«Legalisierte Schwarzarbeit»: Kontrolle häuslicher Pflege schwierig Von Lena Müssigmann, dpa

Die Schwarzarbeit in Deutschland geht Schätzungen zufolge weiter
zurück. Kaum kontrollierbar sind Arbeiten in Privathaushalten.
Besonders in der Betreuung von Senioren vermuten Experten einen
großen Anteil an Schwarzarbeit.

Tübingen/Linz (dpa) - Wer eine kostengünstige Betreuerin für die
pflegebedürftige Mutter, den dementen Vater sucht, kann über
Kleinanzeigen fündig werden, oder bekommt eine Empfehlung über
Mundpropaganda im Dorf. So schildert die Sprecherin des Verbandes für
häusliche Betreuung und Pflege, Juliane Bohl, die Situation. Die
Pflegerinnen kämen größtenteils aus Osteuropa, die Betroffenen
wollten vor allem Geld sparen. «Wir gehen davon aus, dass 90 Prozent
der Betreuung in häuslicher Gemeinschaft in Illegalität stattfindet.»


Damit ist die 24-Stunden-Betreuung älterer Menschen - als Bestandteil
der sogenannten haushaltsnahen Dienstleistungen - eines der
Hauptfelder für Schwarzarbeit.
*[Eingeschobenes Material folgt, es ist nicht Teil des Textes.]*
(* ===== verification/Frontend.v ===== *)
(** * Frontend

    [internal/dialect/frontend.go]: what the compiler asks of a parsed
    statement.  The parsers are third-party code: a [Frontend] is an argument of
    everything that parses, and a [Tree] the record of the answers the policy
    weaver reads. *)

From S2P Require Import Prelude Template Render.

Inductive JoinType := JoinBase | JoinInner | JoinLeft | JoinRight | JoinFull | JoinCross | JoinOther.

Inductive StmtKind := StmtOther | StmtSelect | StmtUpdate | StmtInsert | StmtDelete.

#[export] Instance JoinType_eq_dec : EqDecision JoinType.
Proof. solve_decision. Defined.
#[export] Instance StmtKind_eq_dec : EqDecision StmtKind.
Proof. solve_decision. Defined.

(** [Loc] is a byte offset in the parsed SQL, negative when there is none. *)
Record RelRef := mkRelRef {
  RAlias : bytes; RTable : bytes; RSchema : bytes; ROnly : bool; RLoc : Z; RJoin : JoinType; RNullableSide : bool;
}.

Record TableRef := mkTableRef { TRName : bytes; TRSchema : bytes; TRLoc : Z }.

Record NestedDML := mkNestedDML {
  NKind : StmtKind; NTable : bytes; NSchema : bytes; NUpsert : bool; NLoc : Z;
}.

(** A column reference; [CRScopeAliases] are the relation names of the subquery
    scopes around it. *)
Record ColRef := mkColRef {
  CRFields : list bytes; CRStar : bool; CRLoc : Z; CRInSubquery : bool; CRScopeAliases : list bytes;
}.

(** A projection entry; [TIAggArg] is empty for Go's nil. *)
Record TargetItem := mkTargetItem {
  TIName : bytes; TIStar : bool; TIQualifier : bytes; TIFuncName : bytes;
  TITotal : bool; TIAggArg : list bytes; TISublink : bool; TILoc : Z;
}.

Record ValueTarget := mkValueTarget { VTColumn : bytes; VTQualifier : bytes; VTLoc : Z }.

(** The facade: the answers of its methods, and the identity of the value, by
    which [==] compares two of them.  [SetOpBranches] is [None] for Go's nil,
    [CTETree] for a body that is not a plain query; [HasConflictDelete] is
    [None] when the tree does not implement [ConflictDeleter]. *)
Inductive Tree := mkTree {
  TreeId : N;
  StmtCount : Z;
  TKind : StmtKind;
  Relations : list RelRef;
  DeepTables : list TableRef;
  ColumnRefs : list ColRef;
  TargetItems : list TargetItem;
  TopConjunctLocs : list Z;
  HavingConjunctLocs : list Z;
  OrderByLocs : list Z;
  HasDistinctOn : bool;
  HasLockingClause : bool;
  HasFetchWithTies : bool;
  HasSetOperation : bool;
  SetOpBranches : option (list Tree);
  DerivedRels : list SubRel;
  CTEs : list CTEDef;
  HasUnresolvableProvenance : bool;
  HasGroupingSets : bool;
  HasGroupBy : bool;
  NotNullConjuncts : list ColRef;
  HasConflictUpdate : bool;
  HasConflictDelete : option bool;
  TNestedDML : list NestedDML;
  ValueTargets : list ValueTarget;
}
with SubRel := mkSubRel { SRAlias : bytes; SRNullableSide : bool; SRTree : Tree }
with CTEDef := mkCTEDef { CTEName : bytes; CTERecursive : bool; CTETree : option Tree; CTEPoisonTables : list TableRef }.

(** A statement with relations and tables only. *)
Definition flat_tree (kind : StmtKind) (rels : list RelRef) (deep : list TableRef) : Tree :=
  mkTree 0 1 kind rels deep [] [] [] [] [] false false false false None [] [] false false false [] false None [] [].

(** A [*ParseError], or another error with its text. *)
Inductive FeError := ParseError (pos : Z) (m : bytes) | OtherError (m : bytes).

(** The parser and the probes; a probe gives [None] when the text is one
    complete node of its slot. *)
Record Frontend := mkFrontend {
  Parse : bytes -> result FeError Tree;
  ProbeExpr : bytes -> option FeError;
  ProbeJoinItem : bytes -> option FeError;
  ProbeOrderBy : bytes -> option FeError;
  ProbeOrderByKey : bytes -> option FeError;
  ProbeGroupBy : bytes -> option FeError;
  ProbeSetItem : bytes -> option FeError;
  ProbeInsertValue : bytes -> option FeError;
}.

(** A front end that accepts every fragment. *)
Definition lenient_frontend (parse : bytes -> result FeError Tree) : Frontend :=
  let ok := fun _ => None in mkFrontend parse ok ok ok ok ok ok ok.

(** ** Locate

    Offsets in a rendering, which the parse trees give: the fragment they lie
    in, and the place of the template they come from. *)

(** [loc >= fr.Start && loc < fr.End] *)
Definition in_frag (loc : Z) (fr : FragRange) : bool :=
  (Z.of_nat (FRStart fr) <=? loc)%Z && (loc <? Z.of_nat (FREnd fr))%Z.

(** [r.Map.ToTemplate] at an [int]: no segment starts before 0. *)
Definition template_at (r : Rendering) (loc : Z) : nat * bool :=
  if (loc <? 0)%Z then (0, true) else ToTemplate (RMap r) (Z.to_nat loc).

(** How many of some offsets lie in a fragment. *)
Definition count_in (fr : FragRange) (locs : list Z) : nat := length (List.filter (fun loc => in_frag loc fr) locs).
(* ===== verification/Splice.v ===== *)
(** * Splice

    [internal/policy/splice.go], the splicing half: insertions of text into the
    items of a query, and the parameters the policies bring along. *)

From Stdlib Require Import Sorted.
From S2P Require Import Prelude Dialect Template RenderInv SourceMap Diagnostics ScanInv ScanFinal PolicyScan Policy.

(** An insertion at a template byte offset, -1 when there is none. *)
Record insertion := mkIns { in_off : Z; in_prio : Z; in_seq : Z; in_text : bytes }.

#[export] Instance insertion_eq_dec : EqDecision insertion.
Proof. solve_decision. Defined.

Definition ins_less (a b : insertion) : bool :=
  if negb (Z.eqb (in_off a) (in_off b)) then Z.ltb (in_off a) (in_off b)
  else if negb (Z.eqb (in_prio a) (in_prio b)) then Z.ltb (in_prio a) (in_prio b)
  else Z.ltb (in_seq a) (in_seq b).

(** [slices.SortStableFunc] *)
Definition sort_ins (ins : list insertion) : list insertion := SliceStable ins_less ins.

(** The item an insertion goes to: the skeleton the offset is interior to, else
    the last one it ends. *)
Definition interior (off : Z) (it : Item) : bool :=
  match it with
  | ISkeleton s => Z.leb (Z.of_nat (SStart (SkSpan s))) off && Z.ltb off (Z.of_nat (SEnd (SkSpan s)))
  | _ => false
  end.
Definition ends_at (off : Z) (it : Item) : bool :=
  match it with ISkeleton s => Z.eqb off (Z.of_nat (SEnd (SkSpan s))) | _ => false end.

Fixpoint first_index {A} (f : A -> bool) (l : list A) : option nat :=
  match l with
  | [] => None
  | x :: l' => if f x then Some 0 else S <$> first_index f l'
  end.
Fixpoint last_index {A} (f : A -> bool) (l : list A) : option nat :=
  match l with
  | [] => None
  | x :: l' => match last_index f l' with Some i => Some (S i) | None => if f x then Some 0 else None end
  end.

Definition target (items : list Item) (k : insertion) : option nat :=
  match first_index (interior (in_off k)) items with
  | Some i => Some i
  | None => last_index (ends_at (in_off k)) items
  end.

(** The pieces of a skeleton from [prev] on.  Spans and texts of a scanned query
    agree, so the slices are in range; a zero-width span would lose its text. *)
Fixpoint pieces (s : Skeleton) (prev : nat) (mine : list insertion) : list Item :=
  let part lo hi := mkSkeleton (slice (SkText s) (lo - SStart (SkSpan s)) (hi - SStart (SkSpan s)))
                      (mkSpan (SFile (SkSpan s)) lo hi) false in
  match mine with
  | [] =>
      if Nat.ltb prev (SEnd (SkSpan s)) then
        [ISkeleton (mkSkeleton (drop (prev - SStart (SkSpan s)) (SkText s))
                      (mkSpan (SFile (SkSpan s)) prev (SEnd (SkSpan s))) false)]
      else []
  | k :: rest =>
      let off := Z.to_nat (in_off k) in
      (if Nat.ltb prev off then [ISkeleton (part prev off)] else [])
      ++ ISkeleton (mkSkeleton (in_text k) (mkSpan (SFile (SkSpan s)) off off) true) :: pieces s off rest
  end.

(** The item with index [i] among the new ones. *)
Definition weave_item (mine : list insertion) (it : Item) : list Item :=
  match it, mine with
  | ISkeleton s, _ :: _ => pieces s (SStart (SkSpan s)) mine
  | _, _ => [it]
  end.

Definition set_items (q : QueryTemplate) (items : list Item) : QueryTemplate :=
  mkQuery (QName q) (QAnnotation q) (QHeaderSpan q) items (QParamOrder q) (QParams q) (QGuardAtoms q) (QInsertColGuards q)
    (QInsertValGuards q) (QTypeHints q) (QColumnHints q) (QWhereKwEnd q) (QTailStart q) (QStmtEnd q) (QPolicyOptOuts q)
    (QPolicyApplies q) (QTimeout q) (QNoLints q) (QNullOverrides q).

Definition targeted (items : list Item) (ins : list insertion) (i : nat) : list insertion :=
  base.filter (fun k => target items k = Some i) ins.

Definition splice (q : QueryTemplate) (ins : list insertion) : QueryTemplate :=
  match ins with
  | [] => q
  | _ =>
      let sorted := sort_ins ins in
      set_items q (concat (imap (fun i it => weave_item (targeted (QItems q) sorted i) it) (QItems q)))
  end.

(** ** Parameters *)

(** [WovenPolicy], the effect of a policy on a query. *)
Record WovenPolicy := mkWoven {
  WPolicy : Policy; WConjuncts : list bytes; WOptedOut : bool; WOptOutReason : bytes;
}.

Definition set_params (q : QueryTemplate) (order : list bytes) (params : gmap bytes Param) (hints : gmap bytes TypeHint)
    : QueryTemplate :=
  mkQuery (QName q) (QAnnotation q) (QHeaderSpan q) (QItems q) order params (QGuardAtoms q) (QInsertColGuards q)
    (QInsertValGuards q) hints (QColumnHints q) (QWhereKwEnd q) (QTailStart q) (QStmtEnd q) (QPolicyOptOuts q)
    (QPolicyApplies q) (QTimeout q) (QNoLints q) (QNullOverrides q).
(* ===== verification/PolicyProps.v ===== *)
(** * PolicyProps

    The enforcement pass is exact - it reports nothing if and only if every
    policy is scoped, opted out or inapplicable - and it agrees with the weaver:
    on a query the weaver has no objection to, there is nothing to insert
    exactly when enforcement is satisfied.  The memos of the ON scans do not
    show, as long as references at one place have one join type. *)

From S2P Require Import Prelude Dialect Postgres Template Render Demo Diagnostics Regex Scanner Frontend PolicyScan Policy Splice SetOp Weave Enforce.

Section props.
Context {strings : GoStrings} (profile : LexerProfile).

(** ** Memos *)

Section memo.
Context (q : QueryTemplate) (maxR : Rendering) (rels : list topRel).

Definition on_scan (off : nat) (r : RelRef) : joinOnResult := joinOn ToUpper profile q off (RJoin r).

(** References at one place of the template have one join type. *)
Definition one_join : Prop :=
  forall r1 r2 off, r1 ∈ rels -> r2 ∈ rels -> template_off maxR (RLoc (tr_rel r1)) = Some off ->
  template_off maxR (RLoc (tr_rel r2)) = Some off -> RJoin (tr_rel r1) = RJoin (tr_rel r2).

(** A test of it. *)
Definition one_join_test : bool :=
  forallb (fun r1 => forallb (fun r2 =>
    match template_off maxR (RLoc (tr_rel r1)), template_off maxR (RLoc (tr_rel r2)) with
    | Some a, Some b => negb (Nat.eqb a b) || bool_decide (RJoin (tr_rel r1) = RJoin (tr_rel r2))
    | _, _ => true
    end) rels) rels.

Lemma one_join_test_ok : one_join_test = true -> one_join.
Proof.
  intros H r1 r2 off H1%list_elem_of_In H2%list_elem_of_In E1 E2. unfold one_join_test in H.
  rewrite forallb_forall in H. specialize (H r1 H1). rewrite forallb_forall in H. specialize (H r2 H2).
  rewrite E1, E2, Nat.eqb_refl in H. by apply bool_decide_eq_true in H.
Qed.

Definition memo_ok (m : gmap nat joinOnResult) : Prop :=
  forall off res r, m !! off = Some res -> r ∈ rels -> template_off maxR (RLoc (tr_rel r)) = Some off ->
  res = on_scan off (tr_rel r).

Lemma memo_ok_empty : memo_ok ∅.
Proof. intros off res r. by rewrite lookup_empty. Qed.

Lemma joinOnFor_ok m off r : one_join -> memo_ok m -> r ∈ rels -> template_off maxR (RLoc (tr_rel r)) = Some off ->
  exists m', joinOnFor profile q m off (RJoin (tr_rel r)) = (on_scan off (tr_rel r), m') /\ memo_ok m'.
Proof.
  intros H1 Hm Hr Ho. unfold joinOnFor. destruct (m !! off) as [res|] eqn:E.
  - exists m. split; [|done]. f_equal. by apply (Hm off res r).
  - eexists. split; [done|]. intros off' res r' Hl Hr' Ho'. destruct (decide (off' = off)) as [->|Hne].
    + rewrite lookup_insert in Hl. rewrite decide_True in Hl by done. injection Hl as <-.
      unfold on_scan. by rewrite (H1 r r' off).
    + rewrite lookup_insert_ne in Hl by done. by eapply Hm.
Qed.
End memo.

(** ** What scoped means *)

(** A segment spells a conjunct, bare or in one pair of parentheses. *)
Definition spells (conjunct : bytes) (seg : list conjTok) : Prop :=
  exists want, normalizedTokens profile conjunct = Some want /\
    (conjTokensEqual profile seg want = true \/
     conjTokensEqual profile seg (mkConjTok (bs "(") false false :: want ++ [mkConjTok (bs ")") false false]) = true).

(** A clause that is read, has no OR at its top and has the conjunct there. *)
Definition holds (cs : clauseScan) (conjunct : bytes) : Prop :=
  lexOK cs = true /\ hasOR cs = false /\ exists seg, seg ∈ segs cs /\ spells conjunct seg.

Lemma segsContain_spec l conjunct : segsContain profile l conjunct = true <-> exists seg, seg ∈ l /\ spells conjunct seg.
Proof.
  unfold segsContain, spells. destruct (normalizedTokens profile conjunct) as [want|]; [|naive_solver].
  rewrite existsb_exists. split.
  - intros (seg & Hin & H%orb_prop). exists seg. split; [by apply list_elem_of_In|]. by exists want.
  - intros (seg & Hin & want' & [= <-] & H). exists seg. split; [by apply list_elem_of_In|]. by apply orb_true_intro.
Qed.

Lemma credits_spec cs conjunct : credits profile cs conjunct = true <-> holds cs conjunct.
Proof. unfold credits, holds. rewrite !andb_true_iff, negb_true_iff, segsContain_spec. tauto. Qed.

(** The clause an occurrence must be scoped in: the ON clause of its join on a
    null-extended side, when the predicate names the relation; the WHERE clause
    of its statement or branch otherwise. *)
Definition own_clause (e : enforcer) (p : Policy) (r : topRel) : option clauseScan :=
  if in_own_on p r then
    off ← template_off (e_maxR e) (RLoc (tr_rel r));
    let res := on_scan (e_q e) off (tr_rel r) in
    if jo_found res && negb (jo_wrongJoin res) then Some (jo_cs res) else None
  else e_clause e r.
Größer ist die Schattenwirtschaft nur

noch im Baugewerbe und im Handwerk, wie Friedrich Schneider von der
Universität Linz berichtet.

Doch anders als beim Bau sind Kontrollen im Pflegebereich schwierig.
Zwar darf der Zoll jederzeit eine Firma betreten, um nach dem Rechten
zu sehen. Doch im Privathaushalt braucht es einen richterlichen
Durchsuchungsbeschluss, um ein Anstellungsverhältnis zu prüfen, wie
der Sprecher der Generalzolldirektion, Klaus Salzsieder, erklärt.
«Solche Beschlüsse kriegen wir, aber dafür braucht es einen heftigen

Anfangsverdacht.»

Studienautor Schneider spricht von «legalisierter Schwarzarbeit» im
Pflegebereich. Wenn sich eine Betreuerin aus dem Ausland als
selbstständige Unternehmerin präsentiert, werde von den privaten
Auftraggebern oft nicht kontrolliert, ob sie ihr Geld in der Heimat
versteuert. Angehörige der Betreuten müssten sich dafür in
ausländisches Recht einlesen - je nachdem, wo die Pflegekraft
herkommt, sagt Bohl vom Verband für häusliche Betreuung und
Pflege. «Das ist zu kompliziert für Frau Müller, die eine Betreuung

für ihren Vater braucht.» 

Der finanzielle Druck bei Betroffenen scheint groß zu sein. «Wir
bekommen durchaus Anrufe von pflegenden Familienangehörigen, die fü
r
70 Euro am Tag eine Betreuungskraft für die demenzkranke Mutter
suchen», sagt Andreas Worch, Geschäftsführer einer
Vermittlungsagentur für freiberufliche Pflegekräfte in Berlin. Das
könne er nicht anbieten, selbst osteuropäische Dienstleister seien
inzwischen schon teurer. Die Anwerbung von Pflegekräften, die sich
mit so geringer Bezahlung zufrieden geben, verschiebe sich bereits
nach Weißrussland.

«Die Mitarbeiter unserer Sozialstationen kommen öfters in Haushalte,
in denen vorher nicht fachgerecht gepflegt wurde», berichtet
Caritas-Präsident Peter Neher. Wer keine ausgebildete Pflegefachkraft
sei, mache Fehler und verursache Folgekosten. Ein offener Rücken bei
einem Patienten, der nicht richtig gelagert wurde, müsse im
Krankenhaus behandelt werden.

Der Caritasverband Paderborn hat eine pragmatische Lösung gefunden:
Eine Caritas-Pflegefachkraft besucht legal angestellte Hilfskräfte in
Privathaushalten von Zeit zu Zeit und schult sie. So würden Fehler in
der Pflege vermieden und die Zahl der legalen Arbeitsverhältnisse in
der Betreuung erhöht. Neher betont: «Wir haben auch eine
Verantwortung gegenüber den Hilfskräften.»